As I listened to the radio – 3 shot dead at Planned Parenthood clinic in Colorado Springs, my stomach turned. Not just because we were close-by in Boulder, Colorado when it happened, but because it brings back all of the fears that any one of us who has ever worked at a Planned Parenthood clinic has felt deep in our cells.

It was 20 years ago when I joined Planned Parenthood of Mid-Michigan to do fundraising and political action. I was young and steeped in my feminist pedagogy. One of my first tasks on the job during my orientation was to attend an abortion from start to finish, with permission of course. I was someone who would be speaking for the organization about why women should have the right to choose, I would talk to legislators in Lansing and DC, I would ask for money from all walks of life to help keep us funded. I needed to understand what it was like to have an abortion, to understand how it worked at Planned Parenthood.

It was somewhere between taking the position and attending that abortion – after I attended a counseling session, where a woman was given all of her options, after I read about the many types of legislation enacted to prevent a woman from making a decision, after I knew no matter what that choice is as fundamental as breathing, that I also knew, though only 21 years old and unmarried, that I would probably never make that choice myself.

“Probably” being the operative word. The truth about abortion is that no one really knows until they are faced with the decision. And it is not an easy decision. One of my jobs (though thinking back it wasn’t stated in my job description!) was to meet regularly with the protestors that stood outside our clinic. The thought was that it would humanize us. They would realize that we are people with parents, spouses, or kids of our own. And if there were any threat of violence, maybe the regular protestors would take it upon themselves to warn us.

Ironically, over the years many of the women who once stood outside protesting, holding those heinous signs, found themselves coming inside because they were the one accidentally pregnant. And so often, their response was – “well it’s ok for me because ______.”

The only reason it’s ok for anyone is because we ALL have the choice. And because even 42 years after Roe v Wade people are giving up their lives to ensure that choice.

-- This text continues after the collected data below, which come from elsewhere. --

Definition openvas_hosts_count (hs : option hosts_t) : Z :=
  match hs with Some hs => h_count hs | None => 0 end.
Definition openvas_hosts_removed (hs : option hosts_t) : Z :=
  match hs with Some hs => removed hs | None => 0 end.

(** [openvas_hosts_shuffle]; [rand c] is [g_rand_int_range (rand, 0, c)] in
    the iteration where [count] is [c]. *)
Fixpoint shuffle_loop (rand : nat -> nat) (count : nat) (l new_list : list host) : list host :=
  match count with
  | O => new_list
  | S c =>
      let r := rand count in
      match l !! r with
      | Some element => shuffle_loop rand c (take r l ++ drop (S r) l) (element :: new_list)
      | None => shuffle_loop rand c l new_list
      end
  end.

Definition openvas_hosts_shuffle (rand : nat -> nat) (hs : hosts_t) : hosts_t :=
  mk_hosts (orig_str hs) (shuffle_loop rand (Z.to_nat (h_count hs)) (hosts hs) []) 0
    (h_count hs) (removed hs).

Definition openvas_hosts_reverse (hs : hosts_t) : hosts_t :=
  match hosts hs with
  | [] => hs
  | _ => mk_hosts (orig_str hs) (rev (hosts hs)) 0 (h_count hs) (removed hs)
  end.

(** [openvas_hosts_resolve]: the loop over [openvas_hosts_next]. *)
Definition resolve_host (h : host) : host :=
  match h with
  | HName _ => match openvas_host_resolve h with Some addr => HIpv4 addr | None => h end
  | _ => h
  end.

Definition openvas_hosts_resolve (hs : hosts_t) : hosts_t :=
  mk_hosts (orig_str hs) (resolve_host <$> hosts hs) 0 (h_count hs) (removed hs).

(** *** Exclusion *)

(** A loop that unlinks the elements for which [drop] holds and counts them. *)
Fixpoint remove_loop (drop : host -> bool) (element : list host) : list host * Z :=
  match element with
  | [] => ([], 0)
  | h :: next => let '(l, n) := remove_loop drop next in
                 if drop h then (l, n + 1) else (h :: l, n)
  end.

Fixpoint fill_table (element : list host) (name_table : gset string) : gset string :=
  match element with
  | [] => name_table
  | h :: next => fill_table next ({[openvas_host_value_str h]} ∪ name_table)
  end.

Definition after_removal (hs : hosts_t) (l : list host) (n : Z) : hosts_t :=
  mk_hosts (orig_str hs) l 0 (MInt.uwrap32 (h_count hs - n)) (MInt.uwrap32 (removed hs + n)).

(** The result is the number of excluded hosts, -1 on error. *)
Definition openvas_hosts_exclude (fuel : nat) (hs : option hosts_t)
    (excluded_str : option string) (resolve : bool) : outcome (Z * option hosts_t) :=
  match hs, excluded_str with
  | Some hs, Some _ =>
      match openvas_hosts_new fuel excluded_str with
      | Ret None => Ret (-1, Some hs)
      | Ret (Some excluded_hosts) =>
          let excluded_hosts :=
            if resolve then openvas_hosts_resolve excluded_hosts else excluded_hosts in
          if openvas_hosts_count (Some excluded_hosts) =? 0 then Ret (0, Some hs)
          else
            let name_table := fill_table (hosts excluded_hosts) ∅ in
            let '(l, excluded) :=
              remove_loop (fun h => bool_decide (openvas_host_value_str h ∈ name_table))
                (hosts hs) in
            Ret (excluded, Some (after_removal hs l excluded))
      | NoReturn => NoReturn
      | Undef => Undef
      end
  | _, _ => Ret (-1, hs)
  end.

Definition openvas_host_reverse_lookup (h : host) : option string :=
  match h with HName n => Some n | _ => getnameinfo h end.

Definition openvas_hosts_reverse_lookup_only (hs : option hosts_t) : Z * option hosts_t :=
  match hs with
  | None => (-1, None)
  | Some hs =>
      let '(l, count) :=
        remove_loop (fun h => negb (is_some (openvas_host_reverse_lookup h))) (hosts hs) in
      (count, Some (after_removal hs l count))
  end.

Fixpoint unify_loop (element : list host) (name_table : gset string) : list host * Z :=
  match element with
  | [] => ([], 0)
  | h :: next =>
      match openvas_host_reverse_lookup h with
      | Some name =>
          if decide (name ∈ name_table) then
            let '(l, count) := unify_loop next name_table in (l, count + 1)
          else let '(l, count) := unify_loop next ({[name]} ∪ name_table) in (h :: l, count)
      | None => let '(l, count) := unify_loop next name_table in (h :: l, count)
      end
  end.

Definition openvas_hosts_reverse_lookup_unify (hs : option hosts_t) : Z * option hosts_t :=
  match hs with
  | None => (-1, None)
  | Some hs => let '(l, count) := unify_loop (hosts hs) ∅ in
               (count, Some (after_removal hs l count))
  end.

(** *** Membership *)

Fixpoint in_hosts_loop (host_str : string) (addr : option addr6) (element : list host) : bool :=
  match element with
  | [] => false
  | e :: next =>
      if CStr.strcaseeq host_str (openvas_host_value_str e) then true
      else
        match addr with
        | Some a =>
            if decide (openvas_host_type e = HOST_TYPE_NAME)
            then in_hosts_loop host_str addr next
            else match openvas_host_get_addr6 e with
                 | Some tmpaddr => if memcmp a tmpaddr =? 0 then true
                                   else in_hosts_loop host_str addr next
                 | None => in_hosts_loop host_str addr next
                 end
        | None => in_hosts_loop host_str addr next
        end
  end.

Definition openvas_host_in_hosts (h : option host) (addr : option addr6) (hs : option hosts_t)
  : bool :=
  match h, hs with
  | Some h, Some hs => in_hosts_loop (openvas_host_value_str h) addr (hosts hs)
  | _, _ => false
  end.
End Env.

End HostList.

And I wonder if people truly understand what Planned Parenthood means – beyond the rhetoric – it means a place where doctors are willing to provide abortions in a medical landscape where too many are afraid – especially in the remote areas where it may take a day just to get to a clinic, it means a place where women who cannot afford birth control, can, in some clinics it means access to pre-natal care for someone who would otherwise go without, it means choice when too many are lacking choice even though it’s legal.

During my time working at Planned Parenthood, there were 3 abortion providers killed around the country. Although we live under the liberal bubble of Ann Arbor, each time, it felt frightening to go to work for some time. I, like so many of my co-workers, didn’t always share where I worked with others out of fear.

As my thoughts and heart go out to everyone in Colorado Springs fighting to keep the Planned Parenthood doors open in spite of their own fears, I feel saddened by our deep capacity for violence and hate as humans, turning the statement “ignorance is bliss” upside down. I am also struck with deep gratitude for so many who work at Planned Parenthood clinics around the country who are committed to maintaining our freedom, ensuring that each and every one of us has a choice if the time comes. It is a task that often goes unrecognized and definitely unseen. For myself, after my five years there, I felt burnt out from the constant debate, the slander and fighting against a loud and powerful minority. I don’t think I realized so completely from inside the forest, how important this work is, but from the outside, I can only say, “Thank you to those who do it every day.” I don’t think I ever took that much pride in having been one of those people – but today, I do.